THE DATA
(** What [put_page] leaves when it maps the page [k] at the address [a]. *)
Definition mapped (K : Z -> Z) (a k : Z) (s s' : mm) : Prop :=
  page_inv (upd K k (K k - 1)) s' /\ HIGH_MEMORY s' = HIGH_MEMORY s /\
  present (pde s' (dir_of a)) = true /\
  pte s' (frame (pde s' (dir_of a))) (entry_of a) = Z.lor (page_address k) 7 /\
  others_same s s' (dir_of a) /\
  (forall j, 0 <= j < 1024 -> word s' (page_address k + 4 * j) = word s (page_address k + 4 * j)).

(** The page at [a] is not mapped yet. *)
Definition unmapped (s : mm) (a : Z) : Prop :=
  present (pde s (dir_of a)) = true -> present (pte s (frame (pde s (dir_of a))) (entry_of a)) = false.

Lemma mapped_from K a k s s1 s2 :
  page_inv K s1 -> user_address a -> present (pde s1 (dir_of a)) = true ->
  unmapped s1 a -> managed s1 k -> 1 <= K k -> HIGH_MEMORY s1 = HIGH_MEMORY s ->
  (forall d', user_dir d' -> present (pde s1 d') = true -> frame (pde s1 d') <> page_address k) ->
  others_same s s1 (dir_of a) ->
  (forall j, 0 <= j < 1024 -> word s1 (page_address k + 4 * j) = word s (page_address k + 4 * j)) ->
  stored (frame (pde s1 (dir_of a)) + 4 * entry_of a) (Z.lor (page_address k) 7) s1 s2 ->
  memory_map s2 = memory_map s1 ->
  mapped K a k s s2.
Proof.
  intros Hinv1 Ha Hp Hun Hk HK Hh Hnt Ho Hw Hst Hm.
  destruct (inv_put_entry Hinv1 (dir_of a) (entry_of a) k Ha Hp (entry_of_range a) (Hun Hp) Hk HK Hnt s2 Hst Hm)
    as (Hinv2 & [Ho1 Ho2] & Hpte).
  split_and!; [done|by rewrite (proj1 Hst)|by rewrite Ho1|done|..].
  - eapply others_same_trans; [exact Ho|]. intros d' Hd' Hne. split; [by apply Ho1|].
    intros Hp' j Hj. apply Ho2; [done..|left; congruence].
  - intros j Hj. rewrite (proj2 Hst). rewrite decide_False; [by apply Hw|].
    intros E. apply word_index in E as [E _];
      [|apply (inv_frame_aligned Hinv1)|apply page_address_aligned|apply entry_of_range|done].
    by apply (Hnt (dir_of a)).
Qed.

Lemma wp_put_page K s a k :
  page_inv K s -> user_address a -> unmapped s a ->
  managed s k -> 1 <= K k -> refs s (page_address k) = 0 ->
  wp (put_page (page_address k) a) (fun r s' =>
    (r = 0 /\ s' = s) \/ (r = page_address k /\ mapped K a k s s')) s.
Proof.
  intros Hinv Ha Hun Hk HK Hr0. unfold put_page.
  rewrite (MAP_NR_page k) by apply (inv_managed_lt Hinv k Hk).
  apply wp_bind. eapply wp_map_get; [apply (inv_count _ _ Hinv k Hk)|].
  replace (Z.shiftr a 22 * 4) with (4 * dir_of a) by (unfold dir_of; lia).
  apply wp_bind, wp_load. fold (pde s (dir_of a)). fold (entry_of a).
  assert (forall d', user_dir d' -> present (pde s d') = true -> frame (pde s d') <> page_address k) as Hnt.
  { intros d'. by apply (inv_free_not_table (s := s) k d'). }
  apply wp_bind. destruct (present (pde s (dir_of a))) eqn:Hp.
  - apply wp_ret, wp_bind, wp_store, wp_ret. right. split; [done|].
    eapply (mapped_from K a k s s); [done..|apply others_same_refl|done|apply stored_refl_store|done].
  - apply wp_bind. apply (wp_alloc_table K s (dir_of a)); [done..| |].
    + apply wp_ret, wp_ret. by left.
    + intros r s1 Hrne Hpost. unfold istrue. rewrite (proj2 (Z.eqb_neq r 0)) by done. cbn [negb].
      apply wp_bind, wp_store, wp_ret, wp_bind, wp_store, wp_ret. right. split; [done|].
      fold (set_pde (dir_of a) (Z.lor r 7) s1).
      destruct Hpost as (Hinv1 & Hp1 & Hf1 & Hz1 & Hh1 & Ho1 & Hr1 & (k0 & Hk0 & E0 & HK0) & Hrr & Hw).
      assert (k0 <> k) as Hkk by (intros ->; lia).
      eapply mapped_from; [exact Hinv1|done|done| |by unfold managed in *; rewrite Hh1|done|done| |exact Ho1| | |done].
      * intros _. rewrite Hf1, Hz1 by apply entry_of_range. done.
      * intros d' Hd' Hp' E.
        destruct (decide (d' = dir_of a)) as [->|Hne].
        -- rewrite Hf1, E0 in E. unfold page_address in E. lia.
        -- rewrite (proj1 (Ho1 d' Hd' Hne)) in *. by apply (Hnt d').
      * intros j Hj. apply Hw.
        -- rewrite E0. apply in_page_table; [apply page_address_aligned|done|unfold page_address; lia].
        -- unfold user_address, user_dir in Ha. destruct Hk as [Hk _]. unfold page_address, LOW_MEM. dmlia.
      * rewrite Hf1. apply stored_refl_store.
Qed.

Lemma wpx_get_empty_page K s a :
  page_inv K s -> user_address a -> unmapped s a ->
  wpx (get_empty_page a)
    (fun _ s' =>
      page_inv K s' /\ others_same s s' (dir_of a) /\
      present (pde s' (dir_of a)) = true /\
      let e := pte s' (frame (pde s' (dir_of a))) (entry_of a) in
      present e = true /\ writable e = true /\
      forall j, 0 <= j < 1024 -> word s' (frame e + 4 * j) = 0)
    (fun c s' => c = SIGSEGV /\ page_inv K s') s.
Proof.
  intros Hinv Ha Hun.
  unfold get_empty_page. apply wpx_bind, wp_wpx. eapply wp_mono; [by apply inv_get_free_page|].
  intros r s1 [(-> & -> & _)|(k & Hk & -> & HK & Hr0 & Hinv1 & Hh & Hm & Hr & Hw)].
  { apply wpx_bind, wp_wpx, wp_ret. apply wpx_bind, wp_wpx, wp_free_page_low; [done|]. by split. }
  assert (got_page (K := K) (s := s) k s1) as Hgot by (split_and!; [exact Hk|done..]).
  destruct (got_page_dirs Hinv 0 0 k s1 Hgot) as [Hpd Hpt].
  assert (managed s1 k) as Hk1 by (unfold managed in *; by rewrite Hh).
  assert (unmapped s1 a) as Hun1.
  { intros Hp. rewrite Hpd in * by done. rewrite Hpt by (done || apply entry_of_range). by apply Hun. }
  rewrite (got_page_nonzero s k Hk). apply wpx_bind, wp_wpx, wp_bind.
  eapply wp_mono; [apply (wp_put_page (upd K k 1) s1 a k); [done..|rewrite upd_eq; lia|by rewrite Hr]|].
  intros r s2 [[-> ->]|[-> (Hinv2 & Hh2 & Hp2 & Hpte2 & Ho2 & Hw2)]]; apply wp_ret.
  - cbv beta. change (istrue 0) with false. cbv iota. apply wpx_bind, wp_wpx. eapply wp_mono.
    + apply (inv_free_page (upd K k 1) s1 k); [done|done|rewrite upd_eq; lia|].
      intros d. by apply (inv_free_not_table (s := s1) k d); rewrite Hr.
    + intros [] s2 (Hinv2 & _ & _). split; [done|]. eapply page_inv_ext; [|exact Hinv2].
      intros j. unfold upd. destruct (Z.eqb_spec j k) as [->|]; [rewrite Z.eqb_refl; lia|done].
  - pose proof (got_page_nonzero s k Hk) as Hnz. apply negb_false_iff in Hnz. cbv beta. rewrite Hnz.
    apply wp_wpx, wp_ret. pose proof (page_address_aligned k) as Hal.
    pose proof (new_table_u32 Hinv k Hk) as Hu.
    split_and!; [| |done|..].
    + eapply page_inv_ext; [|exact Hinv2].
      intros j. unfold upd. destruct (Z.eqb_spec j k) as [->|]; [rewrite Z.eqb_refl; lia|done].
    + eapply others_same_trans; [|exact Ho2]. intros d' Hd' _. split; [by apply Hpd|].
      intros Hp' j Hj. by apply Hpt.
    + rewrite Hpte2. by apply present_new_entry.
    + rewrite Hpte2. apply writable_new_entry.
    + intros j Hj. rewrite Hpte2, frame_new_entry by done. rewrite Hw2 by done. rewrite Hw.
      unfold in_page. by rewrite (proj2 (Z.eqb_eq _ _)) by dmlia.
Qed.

WHAT IS BEING ASKED
Give back, exactly as written, the stretch from the line with "mapped K a k s s2." through the line with "apply wp_bind. eapply", and no other lines from the records above.

RESPONSE AREA
  mapped K a k s s2.
Proof.
  intros Hinv1 Ha Hp Hun Hk HK Hh Hnt Ho Hw Hst Hm.
  destruct (inv_put_entry Hinv1 (dir_of a) (entry_of a) k Ha Hp (entry_of_range a) (Hun Hp) Hk HK Hnt s2 Hst Hm)
    as (Hinv2 & [Ho1 Ho2] & Hpte).
  split_and!; [done|by rewrite (proj1 Hst)|by rewrite Ho1|done|..].
  - eapply others_same_trans; [exact Ho|]. intros d' Hd' Hne. split; [by apply Ho1|].
    intros Hp' j Hj. apply Ho2; [done..|left; congruence].
  - intros j Hj. rewrite (proj2 Hst). rewrite decide_False; [by apply Hw|].
    intros E. apply word_index in E as [E _];
      [|apply (inv_frame_aligned Hinv1)|apply page_address_aligned|apply entry_of_range|done].
    by apply (Hnt (dir_of a)).
Qed.

Lemma wp_put_page K s a k :
  page_inv K s -> user_address a -> unmapped s a ->
  managed s k -> 1 <= K k -> refs s (page_address k) = 0 ->
  wp (put_page (page_address k) a) (fun r s' =>
    (r = 0 /\ s' = s) \/ (r = page_address k /\ mapped K a k s s')) s.
Proof.
  intros Hinv Ha Hun Hk HK Hr0. unfold put_page.
  rewrite (MAP_NR_page k) by apply (inv_managed_lt Hinv k Hk).
  apply wp_bind. eapply wp_map_get; [apply (inv_count _ _ Hinv k Hk)|].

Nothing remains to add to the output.